ABOUT THIS TASK: In the entries that follow, the first line to write out is the one containing "apply normpath_isabs.", and the last is the one containing "trace (flask.send_path p". Reproduce that stretch exactly, with nothing before or after it.
----- MATERIAL SUPPLIED
(** A process started as [python <script> ...] in [cwd]: no dotenv file,
    every port free, files of time 0, and no request being handled but a
    plain GET of the root. *)
Definition process (cwd : string) (fs : gmap string bytes)
    (argv : list string) (env : gmap string string) : World :=
  mkWorld cwd fs argv env "/usr/bin/python3" (default "" (head argv)) ∅
    (fun _ => 0%Z) (fun _ => "0-0-0")
    (fun name => if posixpath.endswith ".js" name
                 then Some "text/javascript" else None)
    [] (flask.mkRequest flask.GET "/" None).

Definition world_present : World :=
  process "/srv/app" {[ "/srv/app/sqlite.db" := sample_db ]}
    ["db_server.py"] ∅.

Definition world_absent : World :=
  process "/srv/app" ∅ ["sqlite_server.py"; "--port"; "9"]
    {[ "PATH" := "/usr/bin" ]}.

(** The database next to a [static] folder with one file. *)
Definition world_static : World :=
  process "/srv/app"
    {[ "/srv/app/sqlite.db" := sample_db;
       "/srv/app/static/app.js" := sample_js ]}
    ["db_server.py"] ∅.

(** The script started under the [flask] command line. *)
Definition world_cli : World :=
  process "/srv/app" {[ "/srv/app/sqlite.db" := sample_db ]}
    ["db_server.py"] {[ "FLASK_RUN_FROM_CLI" := "true" ]}.

(** A GET of the first byte of the database. *)
Definition first_byte_request : flask.Request :=
  http.mkEnviron flask.GET "/sqlite.db" None
    (Some (http.BytesFromTo 0 0)) None None None None.

(** [sqlite_web] is found only through [PATH]. *)
Definition path_programs : Programs := fun w args =>
  match os_environ w !! "PATH", args with
  | Some _, "sqlite_web" :: _ => NeverExits
  | _, _ => LaunchFails (FileNotFoundError "sqlite_web")
  end.

(** ** Vocabulary of the properties *)


(** The argument vector the launcher is expected to build for a database
    at [db_path]. *)
Definition sqlite_web_command (db_path : string) : list string :=
  ["sqlite_web"; "--host"; "0.0.0.0"; "--port"; "8080";
   "--no-browser"; "--read-only"; db_path].





(** The same request from another origin. *)
Definition set_origin (o : option string) (req : flask.Request)
  : flask.Request :=
  http.mkEnviron (http.method req) (http.path req) o (http.range req)
    (http.if_range req) (http.if_none_match req) (http.if_match req)
    (http.if_modified_since req).

(** The rules of the application of [db_server.py]. *)
Definition app_rules : list flask.Rule :=
  [flask.mkRule "/static/<path:filename>"
     [flask.GET; flask.HEAD; flask.OPTIONS] "static";
   flask.mkRule "/sqlite.db"
     [flask.GET; flask.HEAD; flask.OPTIONS] "serve_db"].



(** * Properties *)

Example ex_basename : posixpath.basename "/srv/app/static/app.js" = "app.js".
Proof. reflexivity. Qed.

Example ex_dirname : posixpath.dirname "/srv/app/db_server.py" = "/srv/app".
Proof. reflexivity. Qed.

Example ex_stem : posixpath.stem "db_server.py" = "db_server".
Proof. reflexivity. Qed.

Example ex_merge : flask.merge_slashes "/a//b///c////d" = "/a/b//c//d".
Proof. reflexivity. Qed.

Example ex_static_folder : flask.static_folder world_static = "/srv/app/static".
Proof. reflexivity. Qed.

Example ex_range :
  flask.wsgi_app (db_server.app "__main__") first_byte_request world_present
    path_programs
  = ([FsAccess "/srv/app/sqlite.db"],
     Returns (flask.mkResponse 206 "application/x-sqlite3"
                [("Content-Disposition", "attachment; filename=sqlite.db");
                 ("Content-Range", "bytes 0-0/3");
                 ("Access-Control-Allow-Origin", "*")]
                (flask.FileData [Byte.x53]))).
Proof. reflexivity. Qed.

Example ex_static :
  flask.wsgi_app (db_server.app "__main__")
    (flask.mkRequest flask.GET "/static/app.js" (Some "https://example.org"))
    world_static path_programs
  = ([FsAccess "/srv/app/static/app.js"; FsAccess "/srv/app/static/app.js"],
     Returns (flask.mkResponse 200 "text/javascript"
                [("Content-Disposition", "inline; filename=app.js");
                 ("Access-Control-Allow-Origin", "https://example.org");
                 ("Vary", "Origin")]
                (flask.FileData sample_js))).
Proof. reflexivity. Qed.

Example ex_static_post :
  flask.wsgi_app (db_server.app "__main__")
    (flask.mkRequest flask.POST "/static/x" None) world_static path_programs
  = ([], Returns (flask.mkResponse 405 "text/html"
                    [("Access-Control-Allow-Origin", "*")]
                    (flask.ErrorPage 405))).
Proof. reflexivity. Qed.

Example ex_redirect :
  flask.wsgi_app (db_server.app "__main__")
    (flask.mkRequest flask.GET "//sqlite.db" None) world_static path_programs
  = ([], Returns (flask.mkResponse 308 "text/html"
                    [("Location", "/sqlite.db");
                     ("Access-Control-Allow-Origin", "*")]
                    (flask.ErrorPage 308))).
Proof. reflexivity. Qed.

Example ex_main :
  db_server.main "__main__" world_present path_programs
  = ([Stdout "Starting DB server on http://0.0.0.0:5000/sqlite.db";
      Stdout " * Serving Flask app 'db_server'";
      Stdout " * Debug mode: off";
      Listen "0.0.0.0" 5000 ["/static/<path:filename>"; "/sqlite.db"]],
     Blocks).
Proof. reflexivity. Qed.

Example ex_main_cli :
  listens (trace (db_server.main "__main__" world_cli path_programs)) = []
  /\ ending (db_server.main "__main__" world_cli path_programs) = Returns tt.
Proof. split; reflexivity. Qed.

(** ** Path resolution *)

Example abspath_home :
  posixpath.abspath "/home/runner/workspace" "sqlite.db"
  = "/home/runner/workspace/sqlite.db".
Proof. reflexivity. Qed.

Example abspath_root : posixpath.abspath "/" "sqlite.db" = "/sqlite.db".
Proof. reflexivity. Qed.

Example normpath_dots :
  posixpath.normpath "/a/./b/../c//d/" = "/a/c/d".
Proof. reflexivity. Qed.

Example lookup_present :
  files world_present !! posixpath.abspath (getcwd world_present) "sqlite.db"
  = Some sample_db.
Proof. reflexivity. Qed.

Lemma prefix_slash_append (a b : string) :
  String.prefix "/" a = true -> String.prefix "/" (a +:+ b) = true.
Proof.
  destruct a as [|c a]; [discriminate|].
  cbn [String.prefix String.append].
  destruct (ascii_dec "/" c); [|discriminate].
  subst c. intros _.
  change (String "/" a +:+ b) with (String "/" (a +:+ b)).
  by destruct (a +:+ b).
Qed.

Lemma normpath_isabs (p : string) :
  posixpath.isabs p = true -> posixpath.isabs (posixpath.normpath p) = true.
Proof.
  unfold posixpath.isabs, posixpath.normpath, posixpath.sep. intros Hp.
  destruct (String.eqb_spec p "") as [->|_]; [discriminate|].
  unfold posixpath.initial_slashes, posixpath.sep. rewrite Hp. cbn [negb].
  destruct (String.prefix "//" p && negb (String.prefix "///" p)).
  - cbn. reflexivity.
  - cbn. by destruct (String.concat _ _).
Qed.

(** The resolved database path is absolute as soon as the working directory
    is, which is what the operating system reports. *)
Lemma abspath_isabs (cwd : string) :
  posixpath.isabs cwd = true ->
  posixpath.isabs (posixpath.abspath cwd "sqlite.db") = true.
Proof.
  intros Hcwd. unfold posixpath.abspath. cbn [posixpath.isabs].
  apply normpath_isabs.
  change (posixpath.isabs "sqlite.db") with false. cbv iota.
  unfold posixpath.join. change (posixpath.isabs "sqlite.db") with false.
  cbv iota. unfold posixpath.isabs, posixpath.sep in *.
  destruct (_ || _); by apply prefix_slash_append.
Qed.

(** ** Conditional requests *)


(** ** Views and what they yield *)


(** Sending a path touches that path, once, and nothing else. *)
Lemma send_path_trace p mt att dn w ps :
  trace (flask.send_path p mt att dn w ps) = [FsAccess p].
Proof.
  unfold flask.send_path.
  destruct (files w !! p) as [data|]; [|reflexivity].
  by destruct (flask.make_conditional _ _ _ _ _).
Qed.



(** ** The handler *)

Section Handler.
Import flask flask_cors db_server.

Variables (w : World) (ps : Programs).

Local Abbreviation db_path := (posixpath.abspath (getcwd w) "sqlite.db").

(** The handler is the call of [send_file] on the resolved path and nothing
    else: whatever that call yields is what the handler yields. *)
Lemma serve_db_is_send_file :
  serve_db w ps
  = send_file db_path "application/x-sqlite3" true "sqlite.db" w ps.
Proof.
  unfold serve_db, mbind, Py_bind, os_path.abspath.
  by destruct (send_file _ _ _ _ w ps) as [t []].
Qed.



(** The handler never blocks and touches the disk at the resolved path
    only. *)
Lemma serve_db_trace : trace (serve_db w ps) = [FsAccess db_path].
Proof. rewrite serve_db_is_send_file. apply send_path_trace. Qed.


End Handler.

(** ** Headers *)

Section Headers.
Import flask flask_cors.













End Headers.

(** ** Routing in the application *)

Section Routing.
Import flask.

Local Abbreviation static_rule :=
  (mkRule "/static/<path:filename>" [GET; HEAD; OPTIONS] "static").
Local Abbreviation sqlite_rule :=
  (mkRule "/sqlite.db" [GET; HEAD; OPTIONS] "serve_db").







End Routing.

(** ** Dispatch through the application *)

Section Dispatch.
Import flask flask_cors.

Variables (n : string) (view : Py Response) (w : World) (ps : Programs).

(** The application of the script, with the handler left open. *)
Local Abbreviation app := (route "/sqlite.db" "serve_db" view (CORS (Flask n))).

(** What the framework makes of what a view yields. *)
Local Abbreviation finalise req r :=
  (match r with
   | (t, Returns rv) => (t, Returns (cors_after_request req rv))
   | (t, Raises (HTTPException code)) =>
       (t, Returns (cors_after_request req (default_error_response code)))
   | (t, Raises (RequestRedirect location)) =>
       (t, Returns (cors_after_request req (redirect_response location)))
   | (t, Raises _) =>
       (t, Returns (cors_after_request req (default_error_response 500)))
   | (t, Blocks) => (t, Blocks)
   end).

Lemma url_map_app : url_map app = app_rules.
Proof. reflexivity. Qed.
----------
ANSWER BELOW:
  apply normpath_isabs.
  change (posixpath.isabs "sqlite.db") with false. cbv iota.
  unfold posixpath.join. change (posixpath.isabs "sqlite.db") with false.
  cbv iota. unfold posixpath.isabs, posixpath.sep in *.
  destruct (_ || _); by apply prefix_slash_append.
Qed.

(** ** Conditional requests *)


(** ** Views and what they yield *)


(** Sending a path touches that path, once, and nothing else. *)
Lemma send_path_trace p mt att dn w ps :
  trace (flask.send_path p mt att dn w ps) = [FsAccess p].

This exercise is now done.